### Assignment
Every line below that includes the word "NodeHardwareInfo" needs to be copied.

### Stored items
(* ===== verification/Api.v ===== *)
(** * The shared data model: pkg/api and the types other packages exchange

    The in-memory structs of pkg/api/types.go and pkg/api/governor.go, with
    the constants the components compare. Optional JSON fields that are Go
    pointers are [option]; fields no modelled component reads are left out and
    named where the type is declared. *)

From S2P Require Import Prelude GoFloat.

(** src/pkg/api/governor.go:163-166 [CPUGovernorIntent] *)
Record CPUGovernorIntent := {
  cgi_Preset : string;
  cgi_Boost : string
}.

(** src/pkg/api/governor.go:169-172 [GPUGovernorIntent] *)
Record GPUGovernorIntent := {
  ggi_Preset : string;
  ggi_ComputeClockCeilingPctOfMax : option float64
}.

(** src/pkg/api/governor.go:10-23 [CPUGovernorPresetPerformance, CPUGovernorPresetBalanced, CPUGovernorPresetEfficiency, CPUGovernorPresetValues] *)
Definition CPUGovernorPresetPerformance : string := "performance".
Definition CPUGovernorPresetBalanced : string := "balanced".
Definition CPUGovernorPresetEfficiency : string := "efficiency".
Definition CPUGovernorPresetValues : list string :=
  [CPUGovernorPresetPerformance; CPUGovernorPresetBalanced; CPUGovernorPresetEfficiency].

(** src/pkg/api/governor.go:27-33 [CPUGovernorBoostOn, CPUGovernorBoostOff, CPUGovernorBoostValues] *)
Definition CPUGovernorBoostOn : string := "on".
Definition CPUGovernorBoostOff : string := "off".
Definition CPUGovernorBoostValues : list string := [CPUGovernorBoostOn; CPUGovernorBoostOff].

(** src/pkg/api/governor.go:36-57 [GPUGovernorPresetAuto, GPUGovernorPresetSustained, GPUGovernorPresetEfficient, GPUGovernorPresetLow, GPUGovernorPresetPeak, GPUGovernorPresetValues] *)
Definition GPUGovernorPresetAuto : string := "auto".
Definition GPUGovernorPresetSustained : string := "sustained".
Definition GPUGovernorPresetEfficient : string := "efficient".
Definition GPUGovernorPresetLow : string := "low".
Definition GPUGovernorPresetPeak : string := "peak".
Definition GPUGovernorPresetValues : list string :=
  [GPUGovernorPresetAuto; GPUGovernorPresetSustained; GPUGovernorPresetEfficient;
   GPUGovernorPresetLow; GPUGovernorPresetPeak].

(** src/pkg/controller/fsm/fsm.go:26-27 [ProfilePerformance, ProfileEco] *)
Definition ProfilePerformance : string := "performance".
Definition ProfileEco : string := "eco".

(** src/pkg/api/types.go:266-269 [CapState] *)
Record CapState := { CPUPct : float64; GPUPct : float64 }.

(** src/pkg/api/types.go:95-99 [CPUCapRange] *)
Record CPUCapRange := { MinWattsPerSocket : float64; MaxWattsPerSocket : float64 }.

(** src/pkg/api/types.go:119-123 [GPUCapRange] *)
Record GPUCapRange := { gcr_MinWatts : float64; gcr_MaxWatts : float64; gcr_DefaultWatts : float64 }.

(** The CPU facts the twin, the controller manager and the scheduler read
    (vendor, landmark and warning strings play no part in any).
    src/pkg/api/types.go:72-86 [NodeHardwareCPU] *)
Record NodeHardwareCPU := {
  cpu_RawModel : string;
  cpu_Model : string;
  cpu_Sockets : Z;
  cpu_TotalCores : Z;
  cpu_CapRange : CPUCapRange
}.

(** src/pkg/api/types.go:101-117 [NodeHardwareGPU] *)
Record NodeHardwareGPU := {
  gpu_Present : bool;
  gpu_RawModel : string;
  gpu_Model : string;
  gpu_Count : Z;
  gpu_PowerDomains : Z;
  gpu_CapRange : GPUCapRange;
  gpu_ControlAvailable : bool
}.

(** src/pkg/api/types.go:61-70 [NodeHardware] *)
Record NodeHardware := {
  hw_NodeName : string;
  hw_CPU : NodeHardwareCPU;
  hw_GPU : NodeHardwareGPU
}.

(** The measured power with its breakdown, as the scheduler reads it back.
    src/pkg/api/types.go:185-195 [PowerMeasurement] *)
Record PowerMeasurement := {
  pm_Source : string;
  pm_MeasuredNodePowerW : float64;
  pm_CpuCappedPowerW : float64;
  pm_GpuCappedPowerW : float64;
  pm_NodeCappedPowerW : float64;
  pm_CpuTdpW : float64;
  pm_GpuTdpW : float64;
  pm_NodeTdpW : float64;
  pm_PowerTrendWPerMin : float64
}.

(** src/pkg/api/types.go:250-257 [ControlResult] *)
Record ControlResult := {
  cr_Backend : string;
  cr_Result : string;
  cr_Message : string;
  cr_Applied : string
}.

(** src/pkg/api/types.go:236-245 [CapResult constants] *)
Definition CapResultApplied : string := "applied".
Definition CapResultBlocked : string := "blocked".
Definition CapResultError : string := "error".
Definition CapResultNone : string := "none".

(** src/pkg/api/gpuresources.go:194-199 [GPUPowerDomains] *)
Definition GPUPowerDomains (count powerDomains : Z) : Z :=
  if ((0 <? powerDomains) && (powerDomains <? count))%Z then powerDomains else count.
(* ===== verification/Crd.v ===== *)
(** * The custom resources as stored: api/v1alpha1

    The status and spec fields of NodeHardware and NodeTwin that the scheduler
    and the controller manager read; a JSON field behind a pointer is an
    [option], its absence nil. Times are the RFC 3339 texts of the objects. *)

From S2P Require Import Prelude GoFloat Api.

(** src/api/v1alpha1/nodehardware_types.go:129-134 [CPUCapRange] *)
Record CrdCPUCapRange := { ccr_MinWattsPerSocket : float64; ccr_MaxWattsPerSocket : float64 }.

(** A governor inventory: the presets listed by name, whether a boost control
    was found, the mechanism (GPU) and whether a baseline is kept.
    src/api/v1alpha1/nodehardware_types.go:50-75 [CPUGovernorInventory] *)
Record CrdGovernor := {
  cg_Presets : list string;
  cg_Boost : bool;
  cg_Mechanism : string;
  cg_Baseline : bool
}.

(** src/api/v1alpha1/nodehardware_types.go:30-46 [NodeHardwareCPU] *)
Record CrdCPU := {
  cc_RawModel : string;
  cc_Model : string;
  cc_Sockets : Z;
  cc_TotalCores : Z;
  cc_CapRange : option CrdCPUCapRange;
  cc_ControlAvailable : bool;
  cc_Governor : option CrdGovernor
}.

(** src/api/v1alpha1/nodehardware_types.go:145-167 [NodeHardwareGPU] *)
Record CrdGPU := {
  cgp_Present : bool;
  cgp_RawModel : string;
  cgp_Model : string;
  cgp_Vendor : string;
  cgp_Count : Z;
  cgp_PowerDomains : Z;
  cgp_CapRangePerGPU : option GPUCapRange;
  cgp_ControlAvailable : bool;
  cgp_Governor : option CrdGovernor
}.

(** src/api/v1alpha1/nodehardware_types.go:17-27 [NodeHardwareStatus] *)
Record CrdNodeHardware := {
  cnh_Name : string;
  cnh_NodeName : string;
  cnh_CPU : option CrdCPU;
  cnh_GPU : option CrdGPU;
  cnh_MemoryTotalBytes : option Z;
  cnh_QualityWarnings : option (list string);
  cnh_UpdatedAt : string
}.

(** src/api/v1alpha1/nodetwin_types.go:109-136 [NodeTwinStatus] *)
Record CrdNodeTwin := {
  cnt_NodeName : string;
  cnt_SchedulableClass : string;
  cnt_PowerMeasurement : option PowerMeasurement;
  cnt_PowerHeadroomScore : float64;
  cnt_CoolingStressScore : float64;
  cnt_PsuStressScore : float64;
  cnt_EffectiveCapState : option CapState;
  cnt_EstimatedPUE : float64;
  cnt_GPUControl : option ControlResult;
  cnt_LastUpdated : string
}.
(* ===== verification/Policy.v ===== *)
(** * Power-profile policies: pkg/controller/policy

    The policies choose, for a list of node names, which nodes stay uncapped
    ("performance") and which are capped ("eco"). [PerformanceSet] splits the
    slots over hardware families by the Sainte-Lague divisor method; the plan
    builders turn a fraction or the queue's demand into a slot count. [None]
    stands for a Go panic (a slice bound past the length). *)

From S2P Require Import Prelude GoFloat Api.

(** src/pkg/controller/policy/policy.go:50-54 [GPUCapIntent] *)
Record GPUCapIntent := {
  gci_Scope : string;
  gci_CapWattsPerGPU : option float64;
  gci_CapPctOfMax : option float64
}.

(** src/pkg/controller/policy/policy.go:30-47 [NodeAssignment] *)
Record NodeAssignment := {
  na_NodeName : string;
  na_Profile : string;
  na_CapWatts : float64;
  na_CPUCapPctOfMax : option float64;
  na_GPU : option GPUCapIntent;
  na_CPUGovernor : option CPUGovernorIntent;
  na_GPUGovernor : option GPUGovernorIntent;
  na_ManagedBy : string;
  na_SourceProfile : string;
  na_SourceDrain : bool;
  na_Draining : bool;
  na_State : string
}.

(** src/pkg/controller/policy/policy.go:57-63 [NodeHardwareInfo] *)
Record NodeHardwareInfo := {
  nhi_CPUModel : string;
  nhi_CPURawModel : string;
  nhi_GPUModel : string;
  nhi_GPURawModel : string;
  nhi_GPUCount : Z
}.

(** src/pkg/controller/policy/policy.go:279-287 [clamp01] *)
Definition clamp01 (v : float64) : float64 :=
  if flt v fzero then fzero
  else if flt fone v then fone
  else v.

(** src/pkg/controller/policy/policy.go:289-297 [clampInt] *)
Definition clampInt (v min max : Z) : Z :=
  if (v <? min)%Z then min
  else if (max <? v)%Z then max
  else v.

(** src/pkg/controller/policy/policy.go:269-277 [firstNonEmpty] *)
Fixpoint firstNonEmpty (values : list string) : string :=
  match values with
  | [] => ""
  | v :: rest =>
      let v := TrimSpace v in
      if String.eqb v "" then firstNonEmpty rest else v
  end.

(** src/pkg/controller/policy/policy.go:256-267 [NodeFamily] *)
Definition NodeFamily (node : string) (hw : gmap string NodeHardwareInfo) : string :=
  match hw !! node with
  | None => "unknown:" +:+ node
  | Some nh =>
      if (0 <? nhi_GPUCount nh)%Z
      then "gpu:" +:+ firstNonEmpty [nhi_GPUModel nh; nhi_GPURawModel nh; "unknown-gpu"]
      else "cpu:" +:+ firstNonEmpty [nhi_CPUModel nh; nhi_CPURawModel nh; "unknown-cpu"]
  end.
(* ===== verification/Kube.v ===== *)
(** * The Kubernetes objects the components read

    Records with the fields of the API types the modelled code uses (the
    types come from k8s.io/api). A [Quantity] is the API library's opaque
    number: [QuantityOps] has its documented readings. The cluster state a
    component lists from is an explicit value. *)

From S2P Require Import Prelude.

(** [resource.Quantity], with [Value()]: the integer it rounds up to. *)
Class QuantityOps := {
  Quantity : Type;
  Value : Quantity -> Z
}.

Section Objects.
Context `{QuantityOps}.

Abbreviation ResourceList := (gmap string Quantity).

Record Container := {
  c_Requests : ResourceList;
  c_Limits : ResourceList;
  c_RestartPolicy : option string
}.

Record NodeSelectorRequirement := {
  nsr_Key : string;
  nsr_Operator : string;
  nsr_Values : list string
}.

Definition NodeSelectorTerm : Type := list NodeSelectorRequirement.

Record Pod := {
  p_NodeName : string;
  p_Annotations : gmap string string;
  p_NodeSelector : gmap string string;
  (** The terms of the required node affinity, [None] where any of the
      pointers on the way is nil. *)
  p_RequiredTerms : option (list NodeSelectorTerm);
  p_Containers : list Container;
  p_InitContainers : list Container;
  p_DeletionTimestamp : option Z;
  p_Phase : string
}.

Record Node := {
  n_Name : string;
  n_Labels : gmap string string;
  n_Unschedulable : bool;
  n_Allocatable : ResourceList;
  n_Capacity : ResourceList
}.
End Objects.

(** A quantity that is an integer already. *)
#[export] Instance integer_quantity : QuantityOps := {| Quantity := Z; Value := fun q => q |}.
Remove Hints integer_quantity : typeclass_instances.

Definition PodPending : string := "Pending".
Definition PodRunning : string := "Running".
Definition PodSucceeded : string := "Succeeded".
Definition PodFailed : string := "Failed".
Definition OpIn : string := "In".
Definition OpNotIn : string := "NotIn".
Definition RestartAlways : string := "Always".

### Written reply
(** src/pkg/controller/policy/policy.go:57-63 [NodeHardwareInfo] *)
Record NodeHardwareInfo := {
Definition NodeFamily (node : string) (hw : gmap string NodeHardwareInfo) : string :=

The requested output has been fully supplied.